REQUIRED ACTION:
Repeat the entries below exactly. Begin with the first line and end with the line that contains "Proof. vm_compute. reflexivity. Qed.".

Saved data entries:
........

(** ** Faults *)

Module DemoFault.
(** Access type 1 is a read, 2 a write, 4 a strong atomic. *)
Definition access_prot (t : Z) : uvm_prot :=
if t =? 1 then UVM_PROT_READ_ONLY
else if t =? 2 then UVM_PROT_READ_WRITE else UVM_PROT_READ_WRITE_ATOMIC.
Definition svc : service_cfg :=
mk_service_cfg cfg access_prot 4 false true true true UVM_READ_DUPLICATION_ENABLED ∅
  (fun _ => ∅) {[0; 1]} {[1]} false ∅ (fun _ => {[0; 1]}) (fun _ => false) ∅ (fun _ => ∅) false None.
(** GPU 1 faults on page 0. *)
Definition context (new_residency access : Z) (rw : prot_mapping) : service_context :=
mk_service_context (mk_region 0 1) new_residency {[0]} ∅ (fun _ => access)
  (mk_prot_mapping 0 ∅) rw (mk_prot_mapping 0 ∅).
Definition empty : prot_mapping := mk_prot_mapping 0 ∅.
Definition stale : prot_mapping := mk_prot_mapping 0 {[0]}.
End DemoFault.

Import DemoFault.

Definition tracked_block : va_block := vb_set_migration false true block.

Lemma demo_full_mask_size : Z.of_nat (size (full_mask tracked_block)) < 2 ^ 32.
Proof. vm_compute. reflexivity. Qed.

Lemma demo_region_in_block : region_mask (mk_region 0 1) ⊆ full_mask tracked_block.
Proof.
  intros x. unfold full_mask. rewrite !elem_of_region_mask. cbn [rg_first rg_outer].
  change (rg_first (uvm_va_block_region_from_block tracked_block)) with 0.
  change (rg_outer (uvm_va_block_region_from_block tracked_block)) with 512. lia.
Qed.

Lemma fault_restores_whole_block_witness :
  let c := context 1 2 empty in
  let c' := service_bulk_restore svc tracked_block 1 (service_compute_mappings svc tracked_block 1 c) in
  sc_rw c' = mk_prot_mapping 0 ∅ /\ pm_count (sc_rwa c') = 2.
Proof.
  destruct (fault_restores_whole_block svc tracked_block 1 (context 1 2 empty))
    as (_ & H & _); [reflexivity|lia|reflexivity|reflexivity|reflexivity
                    |apply demo_full_mask_size|cbn; lia|apply demo_region_in_block|].
  split; [exact H|vm_compute; reflexivity].
Defined.

Lemma bulk_restore_stale_count_witness :
  pm_count (sc_rw (service_bulk_restore svc tracked_block 1 (context 1 1 stale))) = 2 ^ 32 - 1.
Proof.
  rewrite (bulk_restore_stale_count svc tracked_block 1 (context 1 1 stale));
    [vm_compute; reflexivity|reflexivity|lia|reflexivity|reflexivity
    |vm_compute; discriminate|apply demo_full_mask_size].
Defined.

Lemma demo_processors : processors_ok svc.
Proof.
  split; cbn; [|set_solver..]. intros id Hid. assert (id = 0 \/ id = 1) as [-> | ->] by set_solver; lia.
Qed.

(** Page 0, resident on the CPU, is read by GPU 1: serviced read-only. *)
Lemma demo_read_only page : page_prot svc tracked_block 1 (context 0 1 stale) page = UVM_PROT_READ_ONLY.
Proof. reflexivity. Qed.

Lemma stale_masks_report_dirty_witness :
  let '(st, b', _) := fst (@uvm_va_block_service_finish healthy_env svc 1 tracked_block
                             (context 0 1 stale) kst_init) in
  st = NV_ERR_NO_MEMORY \/ vb_dirty b' = true.
Proof.
  apply (@stale_masks_report_dirty healthy_env);
    [apply perm_wf_set_migration, demo_perm_wf|apply demo_processors|reflexivity|lia|discriminate
    |cbn; lia|apply demo_read_only|vm_compute; discriminate].
Defined.

(** *** The life of a block: created, populated, written by a fault, prepared *)

Module DemoLife.
Definition empty_range : va_range :=
mk_va_range 2097152 4194303 UVM_VA_RANGE_TYPE_MANAGED [None].
Definition created : va_block := fresh_block 2097152 4194303.
(** Two pages migrated to GPU 1 and mapped read-only. *)
Definition populated : va_block :=
mk_va_block 2097152 4194303 ∅ (fun _ => []) ∅ ∅
  {[1 := mk_gpu_state {[0; 1]} phys {[0; 1]} ∅ ∅]} {[1]} {[1]} {[0; 1]} false false.
Definition written : va_block :=
snd (fst (fst (@uvm_va_block_service_finish healthy_env svc 1 populated
                 (context 1 2 empty) kst_init))).
Definition prepared_block : va_block :=
snd (fst (@prepare_block healthy_env (fun _ => cfg) written kst_init)).
End DemoLife.

Import DemoLife.

Lemma demo_populated_wf : perm_wf populated.
Proof.
  constructor; cbn.
  - intros g gs [_ <-]%lookup_singleton_Some. constructor; set_solver.
  - intros g gs [<- <-]%lookup_singleton_Some _ Hn. set_solver.
  - done.
  - done.
  - intros g _ Hg. apply elem_of_singleton in Hg as ->. rewrite lookup_singleton_eq. eauto.
Qed.

Lemma demo_written_wf : block_wf written.
Proof.
  pose proof (@service_finish_spec healthy_env svc 1 populated (context 1 2 empty) kst_init
    demo_populated_wf ltac:(lia) demo_processors) as H.
  unfold wp in H. unfold written.
  destruct (uvm_va_block_service_finish _ _ _ _ _) as [[[st b'] c'] s'] eqn:Hrun. cbn in H |- *.
  assert (vb_resident b' = {[1]}) as Hres.
  { transitivity (vb_resident written); [|vm_compute; reflexivity].
    unfold written. by rewrite Hrun. }
  split; [|intros id; rewrite Hres; set_solver by lia].
  destruct H as [(_ & -> & _)|(_ & b1 & [Hs _] & ->)]; [apply demo_populated_wf|].
  apply (sd_wf _ _ _ _ Hs), demo_populated_wf.
Qed.

Lemma demo_written_local page : ~ unrevoked written 1 page.
Proof.
  intros [Hp Hn]. apply Hn.
  assert (prot_pages written 1 UVM_PROT_READ_WRITE = {[0]}) as Hw by (vm_compute; reflexivity).
  rewrite Hw in Hp. apply elem_of_singleton in Hp as ->.
  split; [|split; [|exists 1; split]].
  1, 3, 4: eapply bool_decide_eq_true_1; vm_compute; reflexivity.
  change (full_mask written) with (full_mask tracked_block). apply demo_region_in_block.
  apply elem_of_region_mask. cbn. lia.
Qed.

Lemma triple_eta {A B C D} (x : A * B * C * D) :
  x = (fst (fst (fst x)), snd (fst (fst x)), snd (fst x), snd x).
Proof. by destruct x as [[[? ?] ?] ?]. Qed.
Lemma pair_eta {A B D} (x : A * B * D) : x = (fst (fst x), snd (fst x), snd x).
Proof. by destruct x as [[? ?] ?]. Qed.

Lemma demo_reachable : reachable_block prepared_block (unrevoked written).
Proof.
  assert (reachable_block written (fun g page => False \/ mapped_unrecorded svc 1 populated (context 1 2 empty) g page))
    as Hr.
  { apply (Event populated (fun _ _ => False)).
    - apply (Event created (fun _ _ => False)).
      + refine (Created healthy_env space empty_range 0 kst_init created _ _ _ _);
          [reflexivity|]. cbn. reflexivity.
      + apply Other; [reflexivity|reflexivity|]. intros g _ page Hp. exfalso. revert Hp.
        unfold prot_pages, gpu_state_of. cbn. destruct (Z.eqb_spec g UVM_ID_CPU) as [->|Hg].
        * vm_compute. set_solver.
        * destruct (decide (g = 1)) as [->|Hg1]; [vm_compute; set_solver|].
          rewrite lookup_singleton_ne by congruence. set_solver.
    - eapply (Fault _ _ healthy_env svc 1 (context 1 2 empty) kst_init);
        [apply demo_populated_wf|lia|apply demo_processors|].
      apply triple_eta. }
  eapply (Event _ _ _ _ Hr).
  assert (fst (fst (@prepare_block healthy_env (fun _ => cfg) written kst_init)) = None) as Hn
    by (vm_compute; reflexivity).
  pose proof (Prepare written (fun g page => False \/ mapped_unrecorded svc 1 populated (context 1 2 empty) g page)
    healthy_env (fun _ => cfg) kst_init _ _ _ demo_written_wf (pair_eta _)) as He.
  rewrite Hn in He. exact He.
Qed.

........

ANSWER BOX:
(** ** Faults *)

Module DemoFault.
(** Access type 1 is a read, 2 a write, 4 a strong atomic. *)
Definition access_prot (t : Z) : uvm_prot :=
if t =? 1 then UVM_PROT_READ_ONLY
else if t =? 2 then UVM_PROT_READ_WRITE else UVM_PROT_READ_WRITE_ATOMIC.
Definition svc : service_cfg :=
mk_service_cfg cfg access_prot 4 false true true true UVM_READ_DUPLICATION_ENABLED ∅
  (fun _ => ∅) {[0; 1]} {[1]} false ∅ (fun _ => {[0; 1]}) (fun _ => false) ∅ (fun _ => ∅) false None.
(** GPU 1 faults on page 0. *)
Definition context (new_residency access : Z) (rw : prot_mapping) : service_context :=
mk_service_context (mk_region 0 1) new_residency {[0]} ∅ (fun _ => access)
  (mk_prot_mapping 0 ∅) rw (mk_prot_mapping 0 ∅).
Definition empty : prot_mapping := mk_prot_mapping 0 ∅.
Definition stale : prot_mapping := mk_prot_mapping 0 {[0]}.
End DemoFault.

Import DemoFault.

Definition tracked_block : va_block := vb_set_migration false true block.

Lemma demo_full_mask_size : Z.of_nat (size (full_mask tracked_block)) < 2 ^ 32.
Proof. vm_compute. reflexivity. Qed.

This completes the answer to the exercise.